**Exercise**
Collect each line of the entries that holds the string "kernel".
Segment Start: Information
(** * HelenOS: timeout queue, IRQ top-half programs and Ethernet addresses

    A shallow embedding of

    - [uspace/lib/inet/src/eth_addr.c]       (module [EthAddr]),
    - [kernel/generic/src/time/timeout.c]    (module [Timeout]),
    - [kernel/generic/include/ddi/irq.h] and the NE2000 top-half program
      of [uspace/srv/hw/netif/ne2000/ne2000.c] (module [Irq]),

    together with the properties the design document states about them. *)

From Stdlib Require Import ZArith Lia String Sorted DecimalString.
From stdpp Require Import base option list sorting gmap.
From coqutil Require Import Byte.

Local Open Scope Z_scope.

(** ** Fixed-width unsigned arithmetic *)

(** [wrap w z] is the value a [w]-bit unsigned C variable holds after [z]
    is stored into it. *)
Definition wrap (w : Z) (z : Z) : Z := z mod 2 ^ w.

(** ** Ethernet addresses: [eth_addr.c] *)

Module EthAddr.

(** [ETH_ADDR_SIZE] comes from [inet/eth_addr.h]; the initializer of
    [eth_addr_broadcast] in [eth_addr.c] takes its six bytes and the
    shift [40 - 8 * i] of both loops reaches [0] at [i = 5]. *)
Definition ETH_ADDR_SIZE : nat := 6.

(** [eth_addr_t]: the address is kept in the single [uint64_t] field [a]. *)
Record eth_addr_t := { a : Z }.

(** The shift amount [40 - 8 * i] of both loops. *)
Definition shift_of (i : nat) : Z := 40 - 8 * Z.of_nat i.

(** [for (i = ...; i < ETH_ADDR_SIZE; i++) bp[i] = (a >> (40 - 8 * i)) & 0xff;]
    with [n] iterations left.  The store to [bp[i]] converts to [uint8_t]. *)
Fixpoint encode_loop (a : Z) (i n : nat) (bp : list byte) : list byte :=
  match n with
  | O => bp
  | S n' =>
      encode_loop a (S i) n'
        (<[i := byte.of_Z (Z.land (Z.shiftr a (shift_of i)) 0xff)]> bp)
  end.

(** [eth_addr_encode]: [buf] is the caller's buffer; the result is the
    buffer after the call.  A buffer shorter than [ETH_ADDR_SIZE] would be
    written past its end, which has no defined result: [None]. *)
Definition eth_addr_encode (addr : eth_addr_t) (buf : list byte)
  : option (list byte) :=
  if decide (ETH_ADDR_SIZE <= length buf)%nat
  then Some (encode_loop (a addr) 0 ETH_ADDR_SIZE buf)
  else None.

(** [for (i = ...; i < ETH_ADDR_SIZE; i++) a |= (uint64_t)bp[i] << (40 - 8 * i);]
    with [n] iterations left and accumulator [acc]; both the shift and
    the or are taken in [uint64_t]. *)
Fixpoint decode_loop (bp : list byte) (i n : nat) (acc : Z) : option Z :=
  match n with
  | O => Some acc
  | S n' =>
      match bp !! i with
      | Some b =>
          decode_loop bp (S i) n'
            (Z.lor acc (wrap 64 (Z.shiftl (byte.unsigned b) (shift_of i))))
      | None => None
      end
  end.

(** [eth_addr_decode]: [None] when the buffer is read past its end. *)
Definition eth_addr_decode (buf : list byte) : option eth_addr_t :=
  a' ← decode_loop buf 0 ETH_ADDR_SIZE 0;
  Some {| a := a' |}.

(** The six bytes of a buffer put together as [eth_addr_decode] does. *)
Definition pack (b0 b1 b2 b3 b4 b5 : byte) : Z :=
  Z.lor (Z.lor (Z.lor (Z.lor (Z.lor (Z.lor 0
    (Z.shiftl (byte.unsigned b0) 40)) (Z.shiftl (byte.unsigned b1) 32))
    (Z.shiftl (byte.unsigned b2) 24)) (Z.shiftl (byte.unsigned b3) 16))
    (Z.shiftl (byte.unsigned b4) 8)) (Z.shiftl (byte.unsigned b5) 0).

(** [eth_addr_broadcast]. *)
Definition eth_addr_broadcast : eth_addr_t := {| a := 0xffffffffffff |}.

(** [eth_addr_compare]: [-1], [0] or [1] as the first address is below,
    equal to or above the second ([0] is returned for equal addresses). *)
Definition eth_addr_compare (x y : eth_addr_t) : Z :=
  if a x <? a y then -1
  else if a x =? a y then 0
  else 1.

(** Byte strings compared position by position, first difference wins,
    the way [memcmp] orders buffers of one length. *)
Fixpoint bytes_compare (x y : list byte) : Z :=
  match x, y with
  | b :: x', c :: y' =>
      if byte.unsigned b <? byte.unsigned c then -1
      else if byte.unsigned c <? byte.unsigned b then 1
      else bytes_compare x' y'
  | _, _ => 0
  end.

(** *** [eth_addr_format] *)

(** The digits [printf] uses for the conversion [x]. *)
Definition hex_chars : list byte :=
  [Byte.x30; Byte.x31; Byte.x32; Byte.x33; Byte.x34; Byte.x35; Byte.x36; Byte.x37;
   Byte.x38; Byte.x39; Byte.x61; Byte.x62; Byte.x63; Byte.x64; Byte.x65; Byte.x66].

Definition hex_digit (d : Z) : byte := nth (Z.to_nat d) hex_chars Byte.x30.

(** The digits of [v] in base sixteen, most significant first, at least
    one; [fuel] bounds their number (eight for an [unsigned]). *)
Fixpoint hex_digits (fuel : nat) (v : Z) : list byte :=
  match fuel with
  | O => []
  | S fuel' =>
      if v <? 16 then [hex_digit v]
      else hex_digits fuel' (v / 16) ++ [hex_digit (v mod 16)]
  end.

(** The conversion [%02x] of an [unsigned]: the hexadecimal digits, with
    zeros in front up to two characters. *)
Definition fmt_02x (v : Z) : list byte :=
  let ds := hex_digits 8 (wrap 32 v) in
  replicate (2 - length ds) Byte.x30 ++ ds.

(** [bytes] stored over the beginning of [buf]; [None] past the end of
    the buffer. *)
Fixpoint overwrite (bytes : list byte) (buf : list byte) : option (list byte) :=
  match bytes with
  | [] => Some buf
  | c :: bytes' =>
      match buf with
      | [] => None
      | _ :: buf' => cons c <$> overwrite bytes' buf'
      end
  end.

(** [bytes] stored at [buf + off]. *)
Fixpoint store_at (off : nat) (bytes : list byte) (buf : list byte)
  : option (list byte) :=
  match off with
  | O => overwrite bytes buf
  | S off' =>
      match buf with
      | [] => None
      | c :: buf' => cons c <$> store_at off' bytes buf'
      end
  end.

(** [snprintf(buf + off, size, ...)] where the conversions give [text]: at
    most [size - 1] characters of it and a terminating zero are stored,
    nothing when [size] is zero. *)
Definition snprintf (off : nat) (size : nat) (text : list byte) (buf : list byte)
  : option (list byte) :=
  match size with
  | O => Some buf
  | S n => store_at off (take n text ++ [Byte.x00]) buf
  end.

(** The loop [for (i = ...; i < ETH_ADDR_SIZE; i++)] of [eth_addr_format]
    with [n] iterations left. *)
Fixpoint format_loop (a : Z) (i n : nat) (str : list byte) : option (list byte) :=
  match n with
  | O => Some str
  | S n' =>
      str' ← snprintf (2 + 3 * (i - 1)) 4
               (Byte.x3a :: fmt_02x (Z.land (Z.shiftr a (40 - Z.of_nat i * 8)) 0xff))
               str;
      format_loop a (S i) n' str'
  end.

(** [eth_addr_format]: [str] is the character array of the caller's
    [eth_addr_str_t]; the result is the array after the call. *)
Definition eth_addr_format (addr : eth_addr_t) (str : list byte)
  : option (list byte) :=
  str' ← snprintf 0 3 (fmt_02x (Z.land (Z.shiftr (a addr) 40) 0xff)) str;
  format_loop (a addr) 1 (ETH_ADDR_SIZE - 1) str'.

(** Two hexadecimal digits of a byte, and the text
    [xx:xx:xx:xx:xx:xx] of six bytes. *)
Definition hex_pair (b : byte) : list byte :=
  [hex_digit (byte.unsigned b / 16); hex_digit (byte.unsigned b mod 16)].

Fixpoint colon_hex (bs : list byte) : list byte :=
  match bs with
  | [] => []
  | [b] => hex_pair b
  | b :: rest => hex_pair b ++ Byte.x3a :: colon_hex rest
  end.

End EthAddr.

(** ** Timeouts: [timeout.c] *)

Module Timeout.

(** *** Outcome of a kernel call

    A call either returns, halts the kernel in [panic], or dereferences
    a pointer that names no object (which C leaves undefined). *)
Inductive result (A : Type) : Type :=
| Ok (x : A)
| Panic (msg : string)
| BadPointer.
Arguments Ok {A} x.
Arguments Panic {A} msg.
Arguments BadPointer {A}.

#[global] Instance result_bind : MBind result := λ A B f m,
  match m with
  | Ok x => f x
  | Panic msg => Panic msg
  | BadPointer => BadPointer
  end.

(** Dereference of a pointer into a store. *)
Definition deref {A} (store : gmap nat A) (p : nat) : result A :=
  match store !! p with
  | Some x => Ok x
  | None => BadPointer
  end.

(** *** Data

    A [timeout_t *] or [cpu_t *] is the key of the object in the store;
    [NULL] is [None].  [timeout_t] and [cpu_t] are declared in
    [time/timeout.h] and [cpu.h]; the fields below are the ones
    [timeout.c] touches.  The locks are left out: calls are modelled one
    at a time, so every [irq_spinlock_lock] and [irq_spinlock_trylock]
    succeeds at once. *)
Record timeout_t := {
  cpu : option nat;        (* cpu_t *cpu: on which processor is this registered *)
  deadline : Z;            (* uint64_t deadline: absolute tick *)
  handler : option nat;    (* timeout_handler_t handler *)
  arg : option nat         (* void *arg *)
}.

(** The intrusive list [timeout_active_list] (head in [cpu_t], a [link]
    in every [timeout_t]) is kept as the sequence of the timeouts linked
    into it, first to last. *)
Record cpu_t := {
  current_clock_tick : Z;
  timeout_active_list : list nat
}.

Record kernel := {
  cpus : gmap nat cpu_t;
  timeouts : gmap nat timeout_t
}.

Definition set_timeout (p : nat) (t : timeout_t) (k : kernel) : kernel :=
  {| cpus := cpus k; timeouts := <[p := t]> (timeouts k) |}.

Definition set_cpu (p : nat) (c : cpu_t) (k : kernel) : kernel :=
  {| cpus := <[p := c]> (cpus k); timeouts := timeouts k |}.

(** *** List primitives *)

(** Modelled from the spec: [list_prepend] of [adt/list.h], a header
    outside the files covered here; the node becomes the first entry of the
    list. *)
Definition list_prepend (p : nat) (l : list nat) : list nat := p :: l.

(** Modelled from the spec: [list_insert_after] of [adt/list.h]; the node
    is linked right behind the node [prev], given by its position in the
    list. *)
Definition list_insert_after (p : nat) (prev : nat) (l : list nat) : list nat :=
  take (S prev) l ++ p :: drop (S prev) l.

(** Modelled from the spec: [list_next] of [adt/list.h]; the entry behind
    the node of [p], [None] ([NULL]) when that node is the last one or is
    not linked into [l]. *)
Fixpoint list_next (p : nat) (l : list nat) : option nat :=
  match l with
  | [] => None
  | q :: rest => if decide (q = p) then head rest else list_next p rest
  end.

(** Modelled from the spec: the effect of [list_remove] of [adt/list.h]
    on one list; the node of [p] is no longer in it. *)
Definition unlink (p : nat) (c : cpu_t) : cpu_t :=
  {| current_clock_tick := current_clock_tick c;
     timeout_active_list := filter (λ q, q ≠ p) (timeout_active_list c) |}.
Segment End: Information
**Solution for this exercise**
    - [kernel/generic/src/time/timeout.c]    (module [Timeout]),
    - [kernel/generic/include/ddi/irq.h] and the NE2000 top-half program
(** *** Outcome of a kernel call
    A call either returns, halts the kernel in [panic], or dereferences
Record kernel := {
Definition set_timeout (p : nat) (t : timeout_t) (k : kernel) : kernel :=
Definition set_cpu (p : nat) (c : cpu_t) (k : kernel) : kernel :=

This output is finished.